Un portavoz del Departamento de Relaciones Exteriores y Comercio (DFAT) confirmó a los funcionarios consulares de SBS News que recibieron una visita virtual con la Sra. Cheng el 28 de septiembre, pero se negó a brindar información sobre su condición, citando obligaciones de privacidad.

"El gobierno australiano está brindando asistencia consular a una ciudadana australiana, la Sra. Cheng Lei, que está detenida en China, ya su familia", dijo el portavoz el miércoles por la noche.

Los dos hijos de la Sra. Cheng se encuentran actualmente con su familia en Melbourne.

El popular periodista se encuentra recluido en lo que los funcionarios chinos llaman "vigilancia residencial en un lugar designado", una forma de detención generalmente reservada para investigaciones de alto nivel.

El Ministerio de Relaciones Exteriores de China había dicho anteriormente que la Sra. Cheng estaba bajo investigación por delitos que ponen en peligro la seguridad nacional de China, pero no dio más detalles sobre los cargos.

A principios de este mes, el académico Chongyi Feng de Sydney – quien fue detenido por las autoridades chinas durante una semana en 2017 – describió las condiciones adversas que probablemente Cheng enfrentados, incluida la vigilancia constante por parte de agentes del servicio secreto, maratón de interrogatorios y tortura.

“Es una forma de detención muy notoria. Puede considerarse el peor del mundo actual ", dijo a SBS News el Dr. Feng, profesor asociado de estudios de China en la Universidad de Tecnología de Sydney.

" Las autoridades chinas crearon [it] para tratar con disidentes políticos y otros funcionarios del gobierno que son detenidos para protegerlos del mundo exterior en una instalación administrada por la policía secreta para obtener una confesión. ”

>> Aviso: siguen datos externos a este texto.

(* ===== verification/Schedule.v ===== *)
(** * Backup schedules (web/src/api.ts)

    The schedule union, the tolerant integer and clock readers, and
    [parseSchedule], which turns whatever a job record holds into a schedule.
    [valid_schedule] is the normal form every reader of a schedule relies on. *)
From S2P Require Import Prelude JsString JsNumber JsValue.

Inductive ScheduleKind := KManual | KHourly | KDaily | KWeekly | KMonthly | KAdvanced.

#[export] Instance ScheduleKind_eq_dec : EqDecision ScheduleKind.
Proof. solve_decision. Defined.

Definition kind_text (k : ScheduleKind) : jsstr :=
  u match k with
    | KManual => "manual" | KHourly => "hourly" | KDaily => "daily"
    | KWeekly => "weekly" | KMonthly => "monthly" | KAdvanced => "advanced"
    end.

(** The union [Schedule]; [kind] is the constructor. *)
Inductive Schedule :=
  | ManualSchedule
  | HourlySchedule (minute : Z)
  | DailySchedule (time : jsstr)
  | WeeklySchedule (time : jsstr) (weekdays : list Z)
  | MonthlySchedule (time : jsstr) (dayOfMonth : Z)
  | AdvancedSchedule (cron : jsstr).

#[export] Instance Schedule_eq_dec : EqDecision Schedule.
Proof. solve_decision. Defined.

Definition kind_of (s : Schedule) : ScheduleKind :=
  match s with
  | ManualSchedule => KManual
  | HourlySchedule _ => KHourly
  | DailySchedule _ => KDaily
  | WeeklySchedule _ _ => KWeekly
  | MonthlySchedule _ _ => KMonthly
  | AdvancedSchedule _ => KAdvanced
  end.

(** The regular expression [HHMM]: [^([01]\d|2[0-3]):[0-5]\d$]. *)
Definition HHMM (s : jsstr) : bool :=
  match s with
  | [a; b; c; d; e] =>
      ((((a =? 48) || (a =? 49)) && is_digit b) || ((a =? 50) && ((48 <=? b) && (b <=? 51))))
      && (c =? 58) && ((48 <=? d) && (d <=? 53)) && is_digit e
  | _ => false
  end%N.

Definition clampInt (value : jsval) (min max fallback : Z) : Z :=
  let n := match value with VNum x => x | _ => to_num value end in
  match n with
  | Fin q => Z.max min (Z.min max (qround q))
  | _ => fallback
  end.

Definition timeOf (value : jsval) (fallback : jsstr) : jsstr :=
  match value with
  | VStr s => if HHMM s then s else fallback
  | _ => fallback
  end.

Definition parseWeekdays (value : jsval) : list Z :=
  let list := array_or_nil value in
  let weekdays := sort_num (dedup (map (λ day, clampInt day 0 6 0) list)) in
  if decide (weekdays = []) then [0] else weekdays.

Definition parseSchedule (value : jsval) : Schedule :=
  match value with
  | VUndef | VNull => ManualSchedule
  | VStr text =>
      if str_eqb text [] then ManualSchedule
      else let text := trim text in
           if str_eqb text [] || str_eqb text (u "manual") then ManualSchedule
           else AdvancedSchedule text
  | raw =>
      let kind := get raw "kind" in
      if is_str kind "hourly" then HourlySchedule (clampInt (get raw "minute") 0 59 0)
      else if is_str kind "daily" then DailySchedule (timeOf (get raw "time") (u "02:00"))
      else if is_str kind "weekly" then
        WeeklySchedule (timeOf (get raw "time") (u "03:00")) (parseWeekdays (get raw "weekdays"))
      else if is_str kind "monthly" then
        MonthlySchedule (timeOf (get raw "time") (u "01:00")) (clampInt (get raw "dayOfMonth") 1 31 1)
      else if is_str kind "advanced" then
        AdvancedSchedule (match get raw "cron" with VStr c => trim c | _ => [] end)
      else ManualSchedule
  end.

Definition isManualSchedule (s : Schedule) : bool := bool_decide (kind_of s = KManual).

(** The object a schedule is on the wire. *)
Definition schedule_val (s : Schedule) : jsval :=
  let kind := (u "kind", VStr (kind_text (kind_of s))) in
  match s with
  | ManualSchedule => VObj [kind]
  | HourlySchedule minute => VObj [kind; (u "minute", VNum (of_Z minute))]
  | DailySchedule time => VObj [kind; (u "time", VStr time)]
  | WeeklySchedule time days =>
      VObj [kind; (u "time", VStr time); (u "weekdays", VArr (map (λ d, VNum (of_Z d)) days))]
  | MonthlySchedule time day => VObj [kind; (u "time", VStr time); (u "dayOfMonth", VNum (of_Z day))]
  | AdvancedSchedule cron => VObj [kind; (u "cron", VStr cron)]
  end.

(** The normal form of a schedule. *)
Definition valid_schedule (s : Schedule) : Prop :=
  match s with
  | ManualSchedule => True
  | HourlySchedule minute => 0 <= minute <= 59
  | DailySchedule time => HHMM time = true
  | WeeklySchedule time days =>
      HHMM time = true ∧ days ≠ [] ∧ increasing days ∧ Forall (λ d, 0 <= d <= 6) days
  | MonthlySchedule time day => HHMM time = true ∧ 1 <= day <= 31
  | AdvancedSchedule cron => trim cron = cron
  end.

(** ** Readers *)

Lemma clampInt_range v lo hi fb : lo <= fb <= hi → lo <= clampInt v lo hi fb <= hi.
Proof. intros H. unfold clampInt. destruct v; simpl; repeat case_match; lia. Qed.

Lemma clampInt_Z z lo hi fb : lo <= z <= hi → clampInt (VNum (of_Z z)) lo hi fb = z.
Proof. intros H. unfold clampInt, of_Z. rewrite qround_Z. lia. Qed.

Lemma timeOf_HHMM v fb : HHMM fb = true → HHMM (timeOf v fb) = true.
Proof. intros H. unfold timeOf. destruct v; try done. by destruct (HHMM s) eqn:?. Qed.

Lemma timeOf_valid s fb : HHMM s = true → timeOf (VStr s) fb = s.
Proof. intros H. unfold timeOf. by rewrite H. Qed.

Lemma parseWeekdays_nonempty v : parseWeekdays v ≠ [].
Proof. unfold parseWeekdays. by case_decide. Qed.

Lemma parseWeekdays_increasing v : increasing (parseWeekdays v).
Proof.
  unfold parseWeekdays. case_decide; [|apply sort_dedup_increasing].
  repeat constructor.
Qed.

Lemma parseWeekdays_range v : Forall (λ d, 0 <= d <= 6) (parseWeekdays v).
Proof.
  unfold parseWeekdays. case_decide; [repeat constructor; lia|].
  apply Forall_forall. intros d Hd. unfold sort_num in Hd.
  rewrite elem_of_sort_by, elem_of_dedup in Hd.
  apply list_elem_of_fmap in Hd as (v' & -> & _). apply clampInt_range. lia.
Qed.

Lemma parseWeekdays_valid days :
  days ≠ [] → increasing days → Forall (λ d, 0 <= d <= 6) days →
  parseWeekdays (VArr (map (λ d, VNum (of_Z d)) days)) = days.
Proof.
  intros Hne Hi Hr. unfold parseWeekdays. cbn [array_or_nil]. rewrite map_map.
  rewrite (map_ext_in _ id), map_id.
  - rewrite sort_dedup_id by done. by rewrite decide_False.
  - intros d Hd. apply clampInt_Z. rewrite Forall_forall in Hr. apply Hr. by apply list_elem_of_In.
Qed.

#[export] Hint Resolve clampInt_range timeOf_HHMM trim_idem parseWeekdays_nonempty
  parseWeekdays_increasing parseWeekdays_range : console.
#[export] Hint Extern 2 (_ <= _ <= _) => lia : console.

(** [parseSchedule] normalises. *)
Lemma parseSchedule_normal v : valid_schedule (parseSchedule v).
Proof.
  unfold parseSchedule. destruct v; simpl; try done;
    repeat case_match; simpl; auto 10 with console.
  all: split_and?; auto with console.
Qed.

(** A normal-form schedule survives the wire. *)
Lemma parseSchedule_val s : valid_schedule s → parseSchedule (schedule_val s) = s.
Proof.
  destruct s as [|m|t|t ds|t d|c]; cbn [valid_schedule]; intros H;
    unfold parseSchedule, schedule_val; cbn [kind_of]; unfold kind_text; js_eval.
  - done.
  - by rewrite clampInt_Z.
  - by rewrite timeOf_valid.
  - destruct H as (Ht & Hne & Hi & Hr). by rewrite timeOf_valid, parseWeekdays_valid.
  - destruct H as [Ht Hd]. by rewrite timeOf_valid, clampInt_Z.
  - by rewrite H.
Qed.

#[export] Hint Resolve parseSchedule_normal : console.

(** C1: whatever the job record holds, [parseSchedule] returns a schedule in
    normal form: minutes in 0..59, a well-formed clock time, a non-empty,
    duplicate-free, sorted list of weekdays in 0..6, a day in 1..31, a trimmed
    cron expression. *)
Theorem parseSchedule_valid v : valid_schedule (parseSchedule v).
Proof. apply parseSchedule_normal. Qed.

(** C2: a normal-form schedule survives the wire: parsing the object it is sent
    as gives it back; so parsing what was parsed and sent again changes
    nothing. *)
Theorem parseSchedule_roundtrip s :
  valid_schedule s →
  parseSchedule (schedule_val s) = s
  ∧ ∀ v, parseSchedule (schedule_val (parseSchedule v)) = parseSchedule v.
Proof. intros H. split; [by apply parseSchedule_val|]. intros v. apply parseSchedule_val, parseSchedule_normal. Qed.

Lemma parseSchedule_roundtrip_witness :
  valid_schedule (WeeklySchedule (u "03:30") [0; 6])
  ∧ parseSchedule (schedule_val (WeeklySchedule (u "03:30") [0; 6])) = WeeklySchedule (u "03:30") [0; 6].
Proof.
  assert (H : valid_schedule (WeeklySchedule (u "03:30") [0; 6])).
  { simpl. split; [reflexivity|]. split; [discriminate|]. split; repeat constructor; lia. }
  split; [exact H|]. exact (proj1 (parseSchedule_roundtrip _ H)).
Defined.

Sra. Cheng, quien se crió en Australia y estudió en la Universidad de Queensland, trabajó en CGTN durante ocho años, después de períodos en CNBC Asia en Singapur y China y el predecesor de CGTN CCTV News.

Fue descrita como un "puente entre China y Australia", que utilizó sus conexiones con los dos países para promover las relaciones bilaterales y alguien que no era un crítico conocido del Partido Comunista Chino.

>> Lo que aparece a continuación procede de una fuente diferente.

(* ===== verification/NextRun.v ===== *)
(** * When a schedule fires next (web/src/lib/format.ts)

    [nextRunOf] on the naive calendar of the server's wall clock, and its
    specification: the earliest local time after now that the schedule names. *)
From Stdlib Require Import QArith.
From S2P Require Import Prelude JsString JsNumber JsValue Schedule Calendar.
#[local] Open Scope Z_scope.

(** A [Date] object: an instant, or Invalid Date. *)
Inductive Date := Invalid | At (t : Z).

(** ** Clock times *)

(** [Math.max(0, Math.min(max, n))] of a finite number, [0] otherwise. *)
Definition clampPart (max : Z) (n : num) : num :=
  if is_finite n then clamp_num (inject_Z 0) (inject_Z max) n else of_Z 0.

(** [Number(part)] of an element of a [split], which may be missing. *)
Definition part_num (parts : list jsstr) (i : nat) : num :=
  match nth_error parts i with Some p => num_of_str p | None => NaN end.

Definition timeParts (time : jsstr) : num * num :=
  let parts := split_on 58 time in
  (clampPart 23 (part_num parts 0), clampPart 59 (part_num parts 1)).

Definition padTime (hour minute : num) : jsstr :=
  cat [pad_start 2 48 (str_of_num hour); u ":"; pad_start 2 48 (str_of_num minute)].

(** ToIntegerOrInfinity of a finite number, as the date functions apply it. *)
Definition trunc_num (n : num) : Z := match n with Fin q => qtrunc q | _ => 0 end.

(** [n % 24]. *)
Definition nrem (n : num) (k : Z) : num :=
  match n with
  | Fin q => rnd (Qminus q (Qmult (inject_Z k) (inject_Z (qtrunc (Qdiv q (inject_Z k))))))
  | _ => NaN
  end.

Section nextRun.
Context {zone : Zone}.
(** [Intl.DateTimeFormat('en-GB', {timeZone, ...}).formatToParts(now)]: the
    typed parts of the instant in the named zone; [None] when it throws. *)
Context (formatToParts : jsstr → Z → option (list (jsstr * jsstr))).

(** [Number(parts.find((part) => part.type === type)?.value ?? NaN)]. *)
Definition part_of (parts : list (jsstr * jsstr)) (type : String.string) : num :=
  match List.find (λ p, str_eqb p.1 (u type)) parts with
  | Some p => num_of_str p.2
  | None => NaN
  end.

Definition serverNow (timezone : option jsstr) (now : Z) : Date :=
  match timezone with
  | None => At now
  | Some tz =>
      if str_eqb tz [] then At now else
      match formatToParts tz now with
      | None => At now
      | Some parts =>
          let year := part_of parts "year" in
          let month := part_of parts "month" in
          let day := part_of parts "day" in
          let hour := nrem (part_of parts "hour") 24 in
          if negb (is_finite year) || negb (is_finite month) || negb (is_finite day) then At now
          else if is_finite hour && is_finite (part_of parts "minute") && is_finite (part_of parts "second") then
            At (new_Date (trunc_num year) (trunc_num (nsub month (of_Z 1))) (trunc_num day)
                  (trunc_num hour) (trunc_num (part_of parts "minute")) (trunc_num (part_of parts "second")) 0)
          else Invalid
      end
  end.

Definition lastDayOfMonth (year month : Z) : Z := getDate (new_Date year (month + 1) 0 0 0 0 0).

Definition hourlyRun (minute now : Z) : Z :=
  let next := setSeconds now 0 0 in
  let next := setMinutes next minute in
  if next <=? now then setHours1 next (getHours next + 1) else next.

Definition dailyRun (hour minute now : Z) : Z :=
  let next := setSeconds now 0 0 in
  let next := setHours2 next hour minute in
  if next <=? now then setDate next (getDate next + 1) else next.

Definition weeklyCandidate (hour minute now offset : Z) : Z :=
  let candidate := setSeconds now 0 0 in
  let candidate := setDate candidate (getDate candidate + offset) in
  setHours2 candidate hour minute.

Definition weeklyRun (weekdays : list Z) (hour minute now : Z) : option Z :=
  List.find (λ candidate, bool_decide (getDay candidate ∈ weekdays) && (now <? candidate))
    (map (weeklyCandidate hour minute now) (seqZ 0 8)).

Definition monthlyCandidate (dayOfMonth hour minute now offset : Z) : Z :=
  let probe := new_Date (getFullYear now) (getMonth now + offset) 1 0 0 0 0 in
  let last := lastDayOfMonth (getFullYear probe) (getMonth probe) in
  let day := Z.min dayOfMonth last in
  new_Date (getFullYear probe) (getMonth probe) day hour minute 0 0.

Definition monthlyRun (dayOfMonth hour minute now : Z) : option Z :=
  List.find (λ candidate, now <? candidate)
    (map (monthlyCandidate dayOfMonth hour minute now) (seqZ 0 14)).

(** The switch of [nextRunOf] on a valid clock. *)
Definition nextRunFrom (schedule : Schedule) (now : Z) : option Z :=
  match schedule with
  | ManualSchedule | AdvancedSchedule _ => None
  | HourlySchedule minute => Some (hourlyRun minute now)
  | DailySchedule time =>
      let '(hour, minute) := timeParts time in
      Some (dailyRun (trunc_num hour) (trunc_num minute) now)
  | WeeklySchedule time weekdays =>
      if decide (weekdays = []) then None else
      let '(hour, minute) := timeParts time in
      weeklyRun weekdays (trunc_num hour) (trunc_num minute) now
  | MonthlySchedule time dayOfMonth =>
      let '(hour, minute) := timeParts time in
      monthlyRun dayOfMonth (trunc_num hour) (trunc_num minute) now
  end.

(** [null] is [None].  On an Invalid clock the setters stay invalid and every
    comparison of the two searches is false. *)
Definition nextRunOf (schedule : Schedule) (timezone : option jsstr) (now : Z) : option Date :=
  match serverNow timezone now with
  | At now => At <$> nextRunFrom schedule now
  | Invalid =>
      match schedule with
      | HourlySchedule _ | DailySchedule _ => Some Invalid
      | _ => None
      end
  end.
End nextRun.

“¿Por qué ella, por qué ahora? Ella realmente no hizo nada extraordinario. Ella no habla abiertamente sobre la situación política en China ”, dijo a SBS News a principios de este mes Delia Lin, profesora de estudios chinos en la Universidad de Melbourne.

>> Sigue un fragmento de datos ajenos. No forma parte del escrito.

(* ===== verification/ScheduleEditor.v ===== *)
(** * The scheduling control (web/src/components/ScheduleEditor.tsx)

    The draft keeps every field alive while the cadence changes; [toSchedule]
    projects it onto the schedule union.  The component is its state, the
    controls its render offers, and the update each control performs together
    with the schedule it hands to [onChange]. *)
From S2P Require Import Prelude JsString JsNumber JsValue Schedule Calendar NextRun ScheduleText.

Record Draft := mkDraft {
  d_kind : ScheduleKind;
  d_minute : Z;
  d_time : jsstr;
  d_weekdays : list Z;
  d_dayOfMonth : Z;
  d_cron : jsstr;
  d_fallback : ScheduleKind;
}.

Definition DEFAULT_DRAFT : Draft := mkDraft KDaily 0 (u "02:00") [0] 1 [] KDaily.

Definition draftFrom (schedule : Schedule) : Draft :=
  let D := DEFAULT_DRAFT in
  match schedule with
  | ManualSchedule =>
      mkDraft KManual (d_minute D) (d_time D) (d_weekdays D) (d_dayOfMonth D) (d_cron D) KManual
  | HourlySchedule minute =>
      mkDraft KHourly minute (d_time D) (d_weekdays D) (d_dayOfMonth D) (d_cron D) KHourly
  | DailySchedule time =>
      mkDraft KDaily (d_minute D) time (d_weekdays D) (d_dayOfMonth D) (d_cron D) KDaily
  | WeeklySchedule time weekdays =>
      mkDraft KWeekly (d_minute D) time
        (if 0 <? Z.of_nat (length weekdays) then weekdays else [0]) (d_dayOfMonth D) (d_cron D) KWeekly
  | MonthlySchedule time dayOfMonth =>
      mkDraft KMonthly (d_minute D) time (d_weekdays D) dayOfMonth (d_cron D) KMonthly
  | AdvancedSchedule cron =>
      mkDraft KAdvanced (d_minute D) (d_time D) (d_weekdays D) (d_dayOfMonth D) cron (d_fallback D)
  end.

Definition toSchedule (draft : Draft) : Schedule :=
  match d_kind draft with
  | KManual => ManualSchedule
  | KHourly => HourlySchedule (d_minute draft)
  | KDaily => DailySchedule (d_time draft)
  | KWeekly => WeeklySchedule (d_time draft) (sort_num (d_weekdays draft))
  | KMonthly => MonthlySchedule (d_time draft) (d_dayOfMonth draft)
  | KAdvanced => AdvancedSchedule (trim (d_cron draft))
  end.

Definition isScheduleComplete (schedule : Schedule) : bool :=
  match schedule with
  | WeeklySchedule _ weekdays => 0 <? Z.of_nat (length weekdays)
  | AdvancedSchedule cron => isValidCron cron
  | _ => true
  end.

(** The cadence tiles; icons are left out. *)
Record Cadence := mkCadence { c_kind : ScheduleKind; c_label : jsstr; c_sub : jsstr }.

Definition CADENCES : list Cadence :=
  [ mkCadence KManual (u "Manual") (u "You start it");
    mkCadence KHourly (u "Hourly") (u "Every hour");
    mkCadence KDaily (u "Daily") (u "Once a day");
    mkCadence KWeekly (u "Weekly") (u "Chosen days");
    mkCadence KMonthly (u "Monthly") (u "One day a month") ].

  Los periodistas australianos Michael Smith (izq.) Y Bill Birtles (der.) Se vieron obligados a abandonar China tras ser interrogados por la policía.

Los periodistas australianos Michael Smith (izq.) Y Bill Birtles (der.) Se vieron obligados a abandonar China tras ser interrogados por la policía.

Twitter a través de Bill Birtles

El escritor australiano Yang Hengjun estuvo recluido en el mismo tipo de detención que la Sra. Cheng durante más de 19 meses, también acusado de crímenes de seguridad nacional extensos.

Las investigaciones en varios periodistas de alto perfil en China y Australia han dañado las relaciones entre los dos países en los últimos meses.

Más recientemente, un periodista chino cuya casa en Australia fue invadida como parte de una investigación en junio clasificó la acción como infundada e infundada.

Yang Jingzhong, quien era el jefe de la oficina de Sydney en la agencia estatal de noticias Xinhua, dijo a los medios chinos que las autoridades australianas llevaron a cabo un registro de siete horas en su casa el 26 de junio, confiscando una serie de dispositivos electrónicos y documentos.

China había revelado previamente que cuatro periodistas chinos fueron objeto de ataques por parte de funcionarios de inteligencia australianos como parte de una investigación más amplia sobre el político de Nueva Gales del Sur Shaoquett Moselmane. Los cuatro periodistas ya regresaron a China, dijeron.

Los dos últimos corresponsales australianos con sede en China, Bill Birtles de ABC y Michael Smith de Australian Financial Review, huyeron del país a principios de este mes después de ser interrogados por funcionarios chinos sobre la investigación de la Sra. Cheng.